Assigned task - Once the line containing "- apply linked_app." is found in the entries below, reproduce it and every line after it, stopping at and including the line containing "destruct (path_split q l [fake_free_list_tail"; reproduce nothing else, and keep each line exact.

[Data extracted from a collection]
Lemma append_n_spec q l bs :
  rep q l → NoDup bs → (∀ x, x ∈ bs → x ∉ path q l) →
  ∃ q', append_n bs q = (Ok tt, q') ∧ rep q' (l ++ bs) ∧ same_data q q'.
Proof.
  intros Hrep Hbs Hfresh. destruct bs as [|b0 bs0]; [exists q; by rewrite app_nil_r|]. set (bs := b0 :: bs0) in *.
  destruct Hrep as [Hnd Hl Hnum [He1 He2] Hout]. destruct (path_ne _ _ Hnd) as [Hht _].
  set (h := fake_free_list_head q) in *. set (tl := fake_free_list_tail q) in *.
  destruct (path_split q l [tl]) as (pre & a & E1 & E2). fold h in E1, E2.
  assert (path q l = pre ++ [a; tl]) as E3 by done. rewrite E3 in Hnd, Hl, Hout. setoid_rewrite E3 in Hfresh.
  apply linked_app in Hl as (Hpre & Hat & Hta & _).
  pose proof (nodup_insert pre bs a tl Hnd Hbs Hfresh) as Hnd2.
  pose proof (append_loop_spec bs a q pre) as Hloop.
  unfold append_n, bs, bind, get_st. fold tl. rewrite Hta. fold bs.
  destruct (append_loop bs a q) as [c q1]. destruct Hloop as (Hl1 & (lc & Hc) & Hn1 & Hp1 & Hs1 & Hm1).
  { rewrite app_comm_cons, app_assoc in Hnd2. by apply NoDup_app in Hnd2 as [? _]. }
  { done. }
  rewrite (proj1 (proj2 Hs1)). fold tl.
  match goal with |- context [put_st ?q' _] => exists q'; assert (same_data q q') as Hsame end.
  { etransitivity; [apply Hs1|]. keeps_data. }
  split; [done|]. split; [|done]. pose proof Hsame as (Eh & Et & _).
  assert (pre ++ a :: bs = (pre ++ lc) ++ [c]) as Ec by (by rewrite Hc, app_assoc).
  assert (path q (l ++ bs) = (pre ++ lc) ++ [c; tl]) as Ep.
  { unfold path. fold h tl. rewrite <- app_assoc, app_comm_cons, E2, <- app_assoc. cbn [app].
    by rewrite (app_comm_cons bs), Hc, <- !app_assoc. }
  rewrite Ec in Hl1. rewrite app_comm_cons, app_assoc, Ec, <- app_assoc in Hnd2. cbn [app] in Hnd2.
  assert (h ∉ bs) as Hh by (intros Hx; apply (Hfresh h Hx); rewrite <- E1; by left).
  apply NoDup_app in Hnd2 as (Hd1 & Hd2 & Hd3).
  pose proof Hd3 as [[Hctl _]%not_elem_of_cons _]%NoDup_cons.
  assert (∀ x, x ∈ a :: bs → x ∈ pre ++ lc ∨ x = c) as Hbc.
  { intros x. rewrite Hc. intros [Hx|Hx]%elem_of_app; [left; apply elem_of_app; by right|]. right. members. }
  assert (tl ∉ a :: bs) as Ht.
  { intros [Hx| ->]%Hbc; [|done]. apply (Hd2 tl Hx). right. by left. }
  split; rewrite ?(path_same _ _ _ Eh Et), ?Ep.
  - apply NoDup_app. done.
  - apply linked_app. split; [|split; [links|split; [links|done]]].
    revert Hl1. apply linked_ext_init; intros z Hz; links.
    + exfalso. apply (Hd2 c Hz). by left.
    + exfalso. apply elem_of_app in Hz as [Hz|Hz]; [|members]. apply (Hd2 tl Hz). right. by left.
  - simpl. rewrite Hm1, Hnum, zlen_app. lia.
  - rewrite Eh, Et. fold h tl. split; links; [by rewrite Hp1|by rewrite Hn1].
  - intros x Hx. apply not_elem_of_app in Hx as [Hx1 Hx2].
    assert (x ∉ a :: bs) as Hxb by (intros [Hx| ->]%Hbc; [done|]; apply Hx2; by left).
    apply not_elem_of_cons in Hxb as [Hxa Hxb]. apply not_elem_of_cons in Hx2 as [Hxc [Hxt _]%not_elem_of_cons].
    destruct (Hout x) as [Hp Hn]; [apply not_elem_of_app; split; [|absent]|].
    { intros Hx. apply Hx1, elem_of_app. by left. }
    split; links; [rewrite Hp1 by done|rewrite Hn1 by absent]; done.
Qed.

Lemma assign_comm l l' f g q : l ≠ l' → assign l f (assign l' g q) = assign l' g (assign l f q).
Proof.
  intros Hne. unfold assign. simpl. f_equal. unfold upd. fold (upd l' g (objs q)) (upd l f (objs q)).
  rewrite !obj_upd_ne by done. by apply insert_insert_ne.
Qed.

Lemma append_spec q l b :
  rep q l → b ∉ path q l → ∃ q', append b q = (Ok tt, q') ∧ rep q' (l ++ [b]) ∧ same_data q q'.
Proof.
  intros Hrep Hb. destruct (append_n_spec q l [b] Hrep) as (q' & Hq & Hq').
  { apply NoDup_singleton. }
  { by intros x ->%list_elem_of_singleton. }
  exists q'. split; [|done]. rewrite <- Hq.
  destruct (path_split q l [fake_free_list_tail q]) as (pre & a & E1 & _).
  pose proof (rep_linked q l Hrep) as Hl. unfold path in Hb, Hl. rewrite E1 in Hb, Hl.
  apply linked_app in Hl as (_ & _ & Hta & _).
  assert (a ≠ b) as Hab by (intros ->; apply Hb, elem_of_app; right; by left).
  unfold append, append_n, bind, get_st, modify, put_st. rewrite Hta. simpl.
  by rewrite (assign_comm a b).
Qed.

Lemma walk_spec q p a fuel :
  linked q (p ++ [a]) → next q a = None → (length p < fuel)%nat →
  match p ++ [a] with x :: _ => walk fuel q x = Some p | [] => True end.
Proof.
  revert fuel. induction p as [|x p IH]; intros fuel Hl Ha Hf; (destruct fuel as [|fuel]; [simpl in Hf; lia|]).
  - simpl. by rewrite Ha.
  - simpl in *. specialize (IH fuel). destruct (p ++ [a]) as [|y r] eqn:E; [by destruct p|].
    destruct Hl as (Hn & _ & Hl). rewrite Hn, IH by (done || lia). done.
Qed.

Lemma get_all_free_blocks_spec q l fuel :
  rep q l → (length l < fuel)%nat → get_all_free_blocks fuel q = Ok (Some l).
Proof.
  intros [Hnd Hl Hnum [He1 He2] _] Hf. unfold path in Hl.
  pose proof (walk_spec q l (fake_free_list_tail q) fuel) as Hw.
  unfold get_all_free_blocks. destruct (l ++ [fake_free_list_tail q]) as [|y r] eqn:E; [by destruct l|].
  destruct Hl as (Hn & _ & Hl). by rewrite Hn, Hw.
Qed.

(** *** The constructor *)

Lemma lookup_nth (l : list loc) i : (i < length l)%nat → l !! i = Some (nth i l 0).
Proof. intros Hi. destruct (lookup_lt_is_Some_2 l i Hi) as [x Hx]. by rewrite Hx, (nth_lookup_Some _ _ _ _ Hx). Qed.

(** The links of a block after [k] iterations of the constructor's loop. *)
Lemma link_steps s blocks k h tl :
  NoDup blocks → (∀ x, next_free_block (obj s x) = None ∧ prev_free_block (obj s x) = None) →
  (k ≤ length blocks)%nat →
  let q0 := FQ s (zlen blocks) h tl in
  let q := foldl (λ q i, link_step blocks i q) q0 (seq 0 k) in
  (∀ i b, blocks !! i = Some b →
     prev q b = (if (0 <? i)%nat && (i <? k)%nat then blocks !! (i - 1)%nat else None)
     ∧ next q b = (if (i <? k)%nat then blocks !! S i else None))
  ∧ (∀ x, x ∉ blocks → prev q x = None ∧ next q x = None)
  ∧ same_data q0 q ∧ num_free_blocks q = zlen blocks.
Proof.
  intros Hnd Hs. induction k as [|k IH]; intros Hk q0 q.
  { split; [|split; [|done]]; intros; [destruct (0 <? i)%nat|]; split; apply Hs. }
  specialize (IH ltac:(lia)) as (Hin & Hout & Hd & Hnum). fold q0 in Hin, Hout, Hd, Hnum.
  subst q. rewrite seq_S, foldl_app. simpl. set (q := foldl _ q0 (seq 0 k)) in *.
  pose proof (lookup_nth blocks k ltac:(lia)) as Hc. unfold link_step. set (c := nth k blocks 0) in *.
  set (q1 := if (0 <? k)%nat then _ else q).
  assert (∀ x, next q1 x = next q x) as Hn1 by (intros x; subst q1; destruct (0 <? k)%nat; links).
  assert (∀ x, prev q1 x = if decide (x = c ∧ (0 < k)%nat) then blocks !! (k - 1)%nat else prev q x) as Hp1.
  { intros x. subst q1. destruct (Nat.ltb_spec 0 k) as [Hk0|Hk0]; links; try (exfalso; lia || tauto).
    by rewrite lookup_nth by lia. }
  assert (same_data q0 q1 ∧ num_free_blocks q1 = zlen blocks) as [Hd1 Hnum1].
  { subst q1. destruct (0 <? k)%nat; [|done]. split; [|done]. etransitivity; [apply Hd|]. keeps_data. }
  set (q2 := if (k <? length blocks - 1)%nat then _ else q1).
  assert (∀ x, prev q2 x = prev q1 x) as Hp2 by (intros x; subst q2; destruct (k <? _)%nat; links).
  assert (∀ x, next q2 x = if decide (x = c) then blocks !! S k else next q x) as Hn2.
  { intros x. subst q2. destruct (Nat.ltb_spec k (length blocks - 1)) as [Hk1|Hk1].
    - rewrite next_set_next, Hn1. destruct (decide (x = c)); [|done]. by rewrite Nat.add_1_r, lookup_nth by lia.
    - rewrite Hn1. destruct (decide (x = c)) as [Hx|Hx]; [|done]. rewrite Hx. destruct (Hin k c Hc) as [_ ->].
      rewrite (proj2 (Nat.ltb_ge k k)) by lia. rewrite lookup_ge_None_2 by lia. done. }
  split; [|split; [|split]].
  - intros i b Hb. destruct (Hin i b Hb) as [Hp Hn]. rewrite Hp2, Hp1, Hn2.
    assert (b = c ↔ i = k) as Hbc.
    { split; [intros ->; by eapply NoDup_lookup|intros ->; congruence]. }
    destruct (decide (i = k)) as [->|Hik].
    + rewrite (decide_True (P := b = c)) by tauto. rewrite Hp, (proj2 (Nat.ltb_ge k k)), (proj2 (Nat.ltb_lt k (S k))) by lia.
      rewrite andb_false_r, andb_true_r. split; [|done].
      destruct (Nat.ltb_spec 0 k); [by rewrite decide_True by tauto|by rewrite decide_False by (intros [_ ?]; lia)].
    + rewrite !decide_False by tauto. rewrite Hp, Hn.
      replace (i <? S k)%nat with (i <? k)%nat; [done|]. destruct (Nat.ltb_spec i k), (Nat.ltb_spec i (S k)); lia.
  - intros x Hx. rewrite Hp2, Hp1, Hn2.
    assert (x ≠ c) by (intros ->; apply Hx; by apply list_elem_of_lookup_2 in Hc).
    rewrite !decide_False by tauto. by apply Hout.
  - subst q2. destruct (k <? _)%nat; [|done]. etransitivity; [apply Hd1|]. keeps_data.
  - subst q2. by destruct (k <? _)%nat.
Qed.

Lemma linked_lookup q p :
  (∀ i a b, p !! i = Some a → p !! S i = Some b → next q a = Some b ∧ prev q b = Some a) → linked q p.
Proof.
  induction p as [|a p IH]; intros H; [done|]. destruct p as [|b p]; [done|]. apply linked_cons.
  destruct (H 0%nat a b eq_refl eq_refl) as [Hn Hp]. split; [done|]. split; [done|].
  apply IH. intros i x y Hx Hy. by apply (H (S i)).
Qed.

Lemma next_sentinel q l x :
  next (assign l (λ _, new_block (-1)) q) x = if decide (x = l) then None else next q x.
Proof. unfold next, assign. simpl. case_decide as H; [subst; by rewrite obj_upd|by rewrite obj_upd_ne]. Qed.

Solution to the problem -
  - apply linked_app. split; [|split; [links|split; [links|done]]].
    revert Hl1. apply linked_ext_init; intros z Hz; links.
    + exfalso. apply (Hd2 c Hz). by left.
    + exfalso. apply elem_of_app in Hz as [Hz|Hz]; [|members]. apply (Hd2 tl Hz). right. by left.
  - simpl. rewrite Hm1, Hnum, zlen_app. lia.
  - rewrite Eh, Et. fold h tl. split; links; [by rewrite Hp1|by rewrite Hn1].
  - intros x Hx. apply not_elem_of_app in Hx as [Hx1 Hx2].
    assert (x ∉ a :: bs) as Hxb by (intros [Hx| ->]%Hbc; [done|]; apply Hx2; by left).
    apply not_elem_of_cons in Hxb as [Hxa Hxb]. apply not_elem_of_cons in Hx2 as [Hxc [Hxt _]%not_elem_of_cons].
    destruct (Hout x) as [Hp Hn]; [apply not_elem_of_app; split; [|absent]|].
    { intros Hx. apply Hx1, elem_of_app. by left. }
    split; links; [rewrite Hp1 by done|rewrite Hn1 by absent]; done.
Qed.

Lemma assign_comm l l' f g q : l ≠ l' → assign l f (assign l' g q) = assign l' g (assign l f q).
Proof.
  intros Hne. unfold assign. simpl. f_equal. unfold upd. fold (upd l' g (objs q)) (upd l f (objs q)).
  rewrite !obj_upd_ne by done. by apply insert_insert_ne.
Qed.

Lemma append_spec q l b :
  rep q l → b ∉ path q l → ∃ q', append b q = (Ok tt, q') ∧ rep q' (l ++ [b]) ∧ same_data q q'.
Proof.
  intros Hrep Hb. destruct (append_n_spec q l [b] Hrep) as (q' & Hq & Hq').
  { apply NoDup_singleton. }
  { by intros x ->%list_elem_of_singleton. }
  exists q'. split; [|done]. rewrite <- Hq.
  destruct (path_split q l [fake_free_list_tail q]) as (pre & a & E1 & _).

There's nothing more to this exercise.